Una lengua, una cultura. O no

Es un debate antiguo, siempre presente y siempre lleno de confusiones. Más aún cuando un país ha puesto en marcha un proceso para definirse, o redefinirse, ante el mundo, y la cultura y la lengua forman parte sustancial de esta definición. En nuestra casa, con mucha buena fe, solemos identificar el ámbito propio de un idioma y el marco de una cultura, pero el tema es más complejo de lo que parece, y aquí sólo hay espacio para hacer algunas precisiones que puedan resultar esclarecedoras. Podemos hablar, por ejemplo, de la cultura y las culturas de la Europa medieval, unidas por la iglesia, por el latín, por la arquitectura románica o gótica y por tantas otras cosas, pero progresivamente separadas por lenguas diferentes que daban origen a literaturas y espacios de comunicación cada vez más coincidentes con el territorio del idioma. Así, en el siglo XV, la cultura catalana era sobre todo una expresión regional de la cultura europea occidental, no diferente, en tanto que tal, de la italiana, la castellana o la francesa. Pero en segundo lugar, había desarrollado un conjunto de rasgos que aparecen especialmente en los territorios donde se habla catalán, como unos aspectos característicos de las relaciones comerciales, de las instituciones de gobierno, o de aquella arquitectura que siglos después se llamó gótica.

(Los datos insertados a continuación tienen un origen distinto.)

(* ===== verification/Prompt.v ===== *)
(** * The prompt of a conversation

    Rendering of [engine/src/server.c]: a list of messages becomes the text the model
    is given, in the markup of either model family; the tail that continues a live
    session; the texts that describe a finished turn; and the report of a tool call
    that could not be read. A message has a role, which the request parsers always
    set. *)
From S2P Require Import Prelude CLib Json Request Stream Dsml ToolText.

(** ** Literals *)

(** A text with single quotes for the double quotes. *)
Definition qs (s : string) : bytes := (λ c, if c =? 39 then 34 else c) <$> bs s.
Definition nl : bytes := [10].

Definition sot : bytes := bs "<" ++ bar.
Definition eot : bytes := bar ++ bs ">".
Definition low : bytes := [0xe2; 0x96; 0x81].

Definition BOS : bytes := sot ++ bs "begin" ++ low ++ bs "of" ++ low ++ bs "sentence" ++ eot.
Definition EOS : bytes := sot ++ bs "end" ++ low ++ bs "of" ++ low ++ bs "sentence" ++ eot.
Definition USER : bytes := sot ++ bs "User" ++ eot.
Definition ASSISTANT : bytes := sot ++ bs "Assistant" ++ eot.
Definition THINK : bytes := bs "<think>".
Definition END_THINK : bytes := bs "</think>".

Definition ds4_think_max_prefix : bytes :=
  bs "Reasoning Effort: Absolute maximum with no shortcuts permitted." ++ nl
  ++ bs "You MUST be very thorough in your thinking and comprehensively decompose the problem to resolve the root cause, rigorously stress-testing your logic against all potential paths, edge cases, and adversarial scenarios." ++ nl
  ++ bs "Explicitly write out your entire deliberation process, documenting every intermediate step, considered alternative, and rejected hypothesis to ensure absolutely no assumption is left unchecked." ++ nl ++ nl.

Definition ds4_glm_reasoning_effort_text (mode : ds4_think_mode) : option bytes :=
  match mode with
  | DS4_THINK_HIGH => Some (bs "Reasoning Effort: High")
  | DS4_THINK_MAX => Some (bs "Reasoning Effort: Max")
  | DS4_THINK_NONE => None
  end.

(** [s && s[0]] of a string that may be absent. *)
Definition present (s : option bytes) : bool := match s with Some (_ :: _) => true | _ => false end.
Definition text_or_empty (s : option bytes) : bytes := match s with Some t => t | None => [] end.

(** ** Tool schemas *)

Definition append_tools_prompt_text (tool_schemas : option bytes) : bytes :=
  if present tool_schemas then
    bs "## Tools" ++ nl ++ nl
    ++ bs "You have access to a set of tools to help answer the user question. "
    ++ qs "You can invoke tools by writing a '" ++ DS4_TOOL_CALLS_START ++ qs "' block like the following:" ++ nl ++ nl
    ++ DS4_TOOL_CALLS_START ++ nl
    ++ DS4_INVOKE_START ++ qs " name='$TOOL_NAME'>" ++ nl
    ++ DS4_PARAM_START ++ qs " name='$PARAMETER_NAME' string='true|false'>$PARAMETER_VALUE" ++ DS4_PARAM_END ++ nl
    ++ bs "..." ++ nl
    ++ DS4_INVOKE_END ++ nl
    ++ DS4_INVOKE_START ++ qs " name='$TOOL_NAME2'>" ++ nl
    ++ bs "..." ++ nl
    ++ DS4_INVOKE_END ++ nl
    ++ DS4_TOOL_CALLS_END ++ nl ++ nl
    ++ qs "String parameters should be specified as raw text and set `string='true'`. "
    ++ bs "Preserve characters such as `>`, `&`, and `&&` exactly; never replace normal string characters with XML or HTML entity escapes. "
    ++ bs "Only if a string value itself contains the exact closing parameter tag `" ++ DS4_PARAM_END
    ++ bs "`, write that tag as `&lt;/" ++ DS4_DSML ++ bs "parameter>` inside the value. "
    ++ qs "For all other types (numbers, booleans, arrays, objects), pass the value in JSON format and set `string='false'`." ++ nl ++ nl
    ++ bs "When thinking mode is enabled, finish reasoning with </think> before any tool calls or final response." ++ nl ++ nl
    ++ bs "Otherwise, output directly after </think> with tool calls or final response." ++ nl ++ nl
    ++ bs "### Available Tool Schemas" ++ nl ++ nl
    ++ text_or_empty tool_schemas
    ++ nl ++ nl ++ bs "You MUST strictly follow the above defined tool name and parameter schemas to invoke tool calls. "
    ++ bs "Use the exact parameter names from the schemas."
  else [].

(** The members with [", "] between them. *)
Fixpoint spaced_join (l : list bytes) : bytes :=
  match l with
  | [] => []
  | [x] => x
  | x :: l' => x ++ bs ", " ++ spaced_join l'
  end.

Definition deferred (arg : json_arg) : bool :=
  bytes_eqb (arg_key arg) (bs "defer_loading") && negb (arg_is_string arg) && bytes_eqb (arg_value arg) (bs "true").
Definition hidden_key (arg : json_arg) : bool :=
  bytes_eqb (arg_key arg) (bs "defer_loading") || bytes_eqb (arg_key arg) (bs "strict").
Definition schema_member (arg : json_arg) : bytes :=
  json_escape (arg_key arg) ++ bs ": " ++ (if arg_is_string arg then json_escape (arg_value arg) else arg_value arg).

(** [None] where the code returns false; otherwise what it appends, and whether it
    says so. *)
Definition append_glm_tool_schema_json (json : bytes) : option (bytes * bool) :=
  match json_args_parse (Some json) with
  | None => None
  | Some args =>
      if existsb deferred args then Some ([], false)
      else Some (bs "{" ++ spaced_join (schema_member <$> List.filter (λ a, negb (hidden_key a)) args) ++ bs "}", true)
  end.

Fixpoint glm_schemas_loop (fuel : nat) (p : bytes) (any : bool) : option (bytes * bool) :=
  match fuel with
  | O => None
  | S fuel' =>
      match p with
      | [] => Some ([], any)
      | _ =>
          match json_raw_value p with
          | None => Some ([], any)
          | Some (raw, p) =>
              let '(text, emitted) := match append_glm_tool_schema_json raw with Some r => r | None => (raw, true) end in
              match glm_schemas_loop fuel' (json_ws p) (any || emitted) with
              | Some (rest, any) => Some (text ++ (if emitted then nl ++ nl ++ nl else []) ++ rest, any)
              | None => None
              end
          end
      end
  end.

Definition append_glm_tools_prompt_text (tool_schemas : option bytes) : option bytes :=
  if present tool_schemas then
    let p := json_ws (text_or_empty tool_schemas) in
    match glm_schemas_loop (S (length p)) p false with
    | None => None
    | Some (schemas, any) =>
        Some (nl ++ bs "# Tools" ++ nl ++ nl
              ++ bs "You may call one or more functions to assist with the user query." ++ nl ++ nl
              ++ bs "You are provided with function signatures within <tools></tools> XML tags:" ++ nl
              ++ bs "<tools>" ++ nl ++ nl
              ++ schemas ++ (if any then [] else nl)
              ++ bs "</tools>" ++ nl ++ nl
              ++ bs "For each function call, output the function name and arguments within the following XML format:" ++ nl
              ++ bs "<tool_call>{function-name}" ++ bs "<arg_key>{arg-key-1}</arg_key>" ++ bs "<arg_value>{arg-value-1}</arg_value>"
              ++ bs "<arg_key>{arg-key-2}</arg_key>" ++ bs "<arg_value>{arg-value-2}</arg_value>" ++ bs "...</tool_call>")
    end
  else Some [].

(** ** Roles and tool results *)

Definition role_is (m : chat_msg) (role : string) : bool :=
  match msg_role m with Some r => bytes_eqb r (bs role) | None => false end.
Definition role_is_system (m : chat_msg) : bool := role_is m "system" || role_is m "developer".
Definition role_is_user_like (m : chat_msg) : bool := role_is m "user" || role_is m "tool" || role_is m "function".

Definition msg_tool_calls (m : chat_msg) : tool_calls := ToolCalls (msg_calls m) (msg_raw_tool_text m).

Definition chat_history_uses_tool_context (msgs : list chat_msg) (tool_schemas : option bytes) : bool :=
  present tool_schemas
  || existsb (λ m, (role_is m "assistant" && negb (length (msg_calls m) =? 0)%nat) || role_is m "tool" || role_is m "function") msgs.

Definition append_tool_result_text (s : option bytes) : bytes := append_glm_tag_body_text (text_or_empty s) (bs "</tool_result>").

Definition chat_msg_is_glm_tool_result (m : chat_msg) : bool :=
  role_is m "tool" || role_is m "function" || (role_is m "user" && negb (length (msg_tool_call_ids m) =? 0)%nat).

Definition append_glm_tool_response (text : bytes) : bytes :=
  bs "<tool_response>" ++ append_glm_tool_response_text text ++ bs "</tool_response>".

(** The [<tool_result>] blocks of a message, one after the other. *)
Fixpoint tool_result_blocks (fuel : nat) (p : bytes) : option (list bytes) :=
  match fuel with
  | O => None
  | S fuel' =>
      match strstr p (bs "<tool_result>") with
      | None => Some []
      | Some i =>
          let body := drop (i + 13) p in
          match strstr body (bs "</tool_result>") with
          | None => Some []
          | Some n => l ← tool_result_blocks fuel' (drop (n + 14) body); Some (take n body :: l)
          end
      end
  end.

Definition append_glm_tool_result_message (m : chat_msg) : option bytes :=
  let content := text_or_empty (msg_content m) in
  if role_is m "user" && negb (length (msg_tool_call_ids m) =? 0)%nat then
    l ← tool_result_blocks (S (length content)) content;
    Some (match l with [] => append_glm_tool_response content | _ => concat (append_glm_tool_response <$> l) end)
  else Some (append_glm_tool_response content).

Y en tercer lugar, aparece una literatura que, tenga o no tenga contenidos específicos, se distingue de las demás por la lengua en que se expresa.

 

Pero la Europa medieval estaba hecha de fronteras poco estables, y de pueblos que no eran rígidamente estados con límites políticos precisos. Después, las condiciones cambiaron progresivamente, para bien y para mal: los territorios se cierran con fronteras vigiladas, las lenguas -no todas, claro- se convierten en instrumento y expresión de los estados, y algunos estados, con la lengua abriendo camino detrás del poder, se extienden fuera de sus límites originales. Entre el siglo XVI y el XX, aunque a menudo no lo recordemos, Europa estuvo hecha sobre todo a base de monarquías expansivas y de imperios, interiores y exteriores. Y en cada espacio imperial extendía, con unos medios u otros, una lengua soberana, que era invariablemente la lengua del soberano, o del pueblo que más directamente se identificaba: el turco o el ruso, el alemán, el francés, el español o el inglés. Entonces, no sé si se puede hablar de una cultura turca que habría llegado desde Anatolia hasta el Danubio, de una cultura rusa ocupando igualmente el Turquestán y Finlandia, o de una cultura española desde Barcelona hasta Chile.

 

Parecen ganas de hablar por hablar, pero no lo son. ¿Se podría hablar, en el siglo XVIII, de una cultura rumana o macedonia, cuando en las regiones que luego se llamaron Macedonia o Rumanía las lenguas escritas no eran el macedonio o el rumano sino el alemán o el húngaro de Transilvania, el griego de los comerciantes o el turco de la administración imperial? Quizás sí, pero se trataría sólo de una cultura «popular» sin dimensión «culta», y en todo caso no de culturas nacionales. En el otro extremo, ¿qué tienen en común las expresiones culturales del México poscolonial, de Perú y de Argentina, aparte el hecho de compartir justamente el pasado de colonias de un imperio, y de compartir después la misma lengua escrita? Quiero decir: ¿qué sentido tiene hablar de una «cultura hispanoamericana» si debe incluir por igual el pasado -y el presente- castellano, quechua, guaraní, maya y azteca? Tiene poco sentido, pero tiene algún sentido: todo tiene algún sentido en esa parte de la cultura que llamamos literatura, literatura en lengua española, claro.

 

Y lo mismo podemos decir de una cultura alemana: ¿incluye o no incluye Austria y Suiza en el mismo sentido que Baviera o Berlín? ¿Y la cultura francesa es también francesa en Quebec, en Haití y en Ginebra? Y la respuesta no es simple: según cómo y en qué, sí es una misma cultura (Rousseau es un pensador «francés», Mozart es un músico «alemán», T.S. Eliot es un poeta «anglosajón» …), y según cómo, no lo es (Amiel es un filósofo suizo, Schönberg es un músico austríaco y Byron es un poeta inglés). Y nos podemos preguntar a qué cultura «pertenece» la música del catalán Isaac Albéniz -La Alhambra, El Albaicín, Rapsodia española… -, la pintura napolitana del valenciano José Ribera, llamado el Españoleto, o la cerámica de la Alcora del siglo XVIII producida por maestros franceses: si a la catalana, la española o, en su caso, a la italiana o a la valenciana. La respuesta, la dejo para los amantes de las muchas formas de nominalismo poco dialéctico que aún circulan por el mundo. Cubierto, a menudo, con un clásico sombrero de patriota.